Clinton never contemplated invading the country with the U.S. military. And if his heart was not in the law when he signed it, the very fact it was created and that he felt the need to sign it as a political expedient shows that the idea of overthrowing Saddam was gaining traction among important parts of the foreign policy establishment. Kenneth Pollack, who was Clinton's lead man on Iraq from 1995 - 96 and 1991 - 2001, believed that "the Clinton foreign policy team had concluded that the only solution to the problem posed by Saddam Hussein was to topple his regime". He goes on to cite Saddam's circumvention of sanctions, his ease at winning over countries who suddenly realized the U.S. was going to leave him there for ever and so that there was profit in trading with him, and continued uncertainty over his possession of weapons of mass destruction.3

It was this uncertainty, shared by the rest of the world, that ultimately sealed Saddam's fate.

* * *

When George W. Bush came to office in 2001, foreign policy was far down the list of national priorities. Bush had campaigned on a platform of "compassionate conservatism", stressing faith-based initiatives for tackling social problems and education reform. He pledged he would not use the U.S. military for "social work", by which he meant nation-building of the sort the Clinton administration had pursued in places like Bosnia and Somalia. He had little new to say about Saddam Hussein, and few people outside the foreign policy establishment paid attention to what he did have to say, which was mostly about "smart sanctions".

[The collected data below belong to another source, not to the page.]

Lemma current_step (a : Action) (w : World) :
  current w -> current (step env w a).
Proof.
  intros Hw. destruct a as [|r'|]; simpl.
  - unfold tick. apply current_fold. exact Hw.
  - unfold rerender. destruct (instance w) as [i|] eqn:Ei; [|exact Hw].
    destruct (same_deps (rendered i) r'); [exact Hw|].
    apply current_effect. now apply current_cleared_own.
  - unfold unmount. destruct (instance w) as [i|] eqn:Ei; [|exact Hw].
    intros t r0 Ht Hk. exfalso.
    exact (@current_cleared_own i w Ei Hw t r0 Ht Hk).
Qed.

Lemma current_run (s : list Action) :
  forall w, current w -> current (run env s w).
Proof.
  induction s as [|a s IH]; intros w Hw; [exact Hw|].
  apply IH, current_step, Hw.
Qed.

End Current.

(** In every execution, a pending deferred action belongs to the
    mounted instance and closes over the values of its latest effect
    run, and its handle is the one the clean-up clears: the component
    never fires with stale props and never after its instance is gone. *)
Theorem pending_action_is_current :
  forall (env : Env) (r : Render) (t0 : nat) (l : Location)
         (s : list Action) (t : Timer) (r0 : Render),
    let w := run env s (mount r (boot t0 l)) in
    In t (queue w) -> task t = PostTimer r0 ->
    exists i, instance w = Some i /\ rendered i = r0 /\ tid t = timer i.
Proof.
  intros env r t0 l s t r0 w. subst w.
  apply (@current_run env s (mount r (boot t0 l))).
  apply current_effect. intros t' r' [].
Qed.

Lemma pending_action_is_current_witness :
  exists i,
    instance (run env_hash_router [Tick; Rerender render_menu; Tick]
                (mount (mkRender (mkProps (Some 7) None) 0)
                       (boot 0 root_location))) = Some i
    /\ rendered i = render_menu /\ 2 = timer i.
Proof.
  apply (@pending_action_is_current env_hash_router
           (mkRender (mkProps (Some 7) None) 0) 0 root_location
           [Tick; Rerender render_menu; Tick]
           (mkTimer 2 1501 (PostTimer render_menu)) render_menu).
  - vm_compute. left. reflexivity.
  - reflexivity.
Defined.

(* ------------------------------------------------------------------ *)
(** ** Beyond the claims: what the clean-up removes *)

Section Handles.

Variable env : Env.

Lemma run_task_shape (k : Task) (w : World) :
  let w' := fst (run_task env k w) in
  instance w' = instance w /\
  ((queue w' = queue w /\ next_id w' = next_id w) \/
   (exists d clean,
       queue w' = queue w ++ [mkTimer (next_id w) d (FallbackCheck clean)]
       /\ next_id w' = S (next_id w))).
Proof.
  cbv zeta. destruct k as [r|clean]; simpl.
  - run_action.
    destruct (onComplete (props r)) as [cb|].
    + destruct (call_onComplete env cb (loc w)); simpl; auto.
    + destruct (redirectTo (props r)) as [target|];
        [destruct (truthy target)|];
        destruct (call_navigate env (navigate r) _ (loc w)); simpl; auto.
      destruct (setTimeout_throws env); simpl; auto.
      split; [reflexivity|]. right. eauto.
  - unfold fallback_check, set_location_href, ret.
    destruct (_ =? _)%Z; simpl; auto.
Qed.

Lemma fresh_clear (id : nat) (w : World) : fresh w -> fresh (clearTimeout id w).
Proof.
  intros (H1 & H2 & H3). unfold clearTimeout. repeat split; simpl.
  - intros t Ht. apply filter_In in Ht as [Ht _]. now apply H1.
  - exact H2.
  - intros t i Ht. apply filter_In in Ht as [Ht _]. now apply H3.
Qed.

Lemma fresh_fire (t : Timer) (w : World) : fresh w -> fresh (fire env w t).
Proof.
  intros Hw. unfold fire. destruct (is_pending (tid t) w); [|exact Hw].
  apply (fresh_clear (tid t)) in Hw. destruct Hw as (H1 & H2 & H3).
  destruct (run_task_shape (task t) (clearTimeout (tid t) w))
    as [Hi [[Hq Hn]|(d & clean & Hq & Hn)]];
    unfold fresh; rewrite Hi, Hq, Hn.
  - repeat split; assumption.
  - repeat split.
    + intros t' Ht'. apply in_app_or in Ht' as [Ht'|[<-|[]]].
      * specialize (H1 t' Ht'). lia.
      * cbn [tid]. lia.
    + intros i Hi'. specialize (H2 i Hi'). lia.
    + intros t' i Ht' Hi' Hp. apply in_app_or in Ht' as [Ht'|[<-|[]]].
      * now apply (H3 t' i).
      * cbn [tid]. specialize (H2 i Hi'). lia.
Qed.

Smart sanctions are economic sanctions that are targeted rather than indiscriminate; they aim to hurt a regime while not harming its people. This was becoming a necessity not only because Saddam was not being sufficiently hurt by the sanctions - he was smuggling billions of dollars of oil - but also because there was a growing perception around the world that the sanctions on Iraq were causing widespread suffering inside the country.

Clinton's ambassador to the UN and future secretary of state, Madeline Albright, had once famously stated that the deaths of up to half a million Iraqis due to the sanctions was "worth it" if it kept Saddam in his box. But the rest of the world was not so sure, and a mixture of humanitarian concern and economic opportunism - there was a lot of money in trading with Saddam - was making the continuation of the sanctions regime tenuous. Smuggling was surging and countries were beginning to brazenly trade with Saddam. It was impossible to find a consensus in the United Nations Security Council for a new sanctions resolution, with notable opposition coming from France and Russia. Furthermore, the co-operation of the states that bordered Iraq was needed to enforce sanctions, but it was precisely these countries that had the most to gain, economically, by not enforcing them. "Smart sanctions" were supposed to address these problems.4

This was the situation as it stood when al-Qaeda blew a hole in the Pentagon. The sanctions against Saddam were deteriorating and the international consensus around the containment regime was falling apart; the weapons inspectors had not been in the country since 1998, and they had never been able to verify that Iraq had disarmed. In 1999, the former head of UNSCOM, the arm of the UN responsible for disarming Iraq, said that Iraq maintained a proscribed weapons capability.5 On 9/11, there had been no weapons inspectors in Iraq for three years, and Saddam had never proven to the world that he had dismantled his weapon programmes.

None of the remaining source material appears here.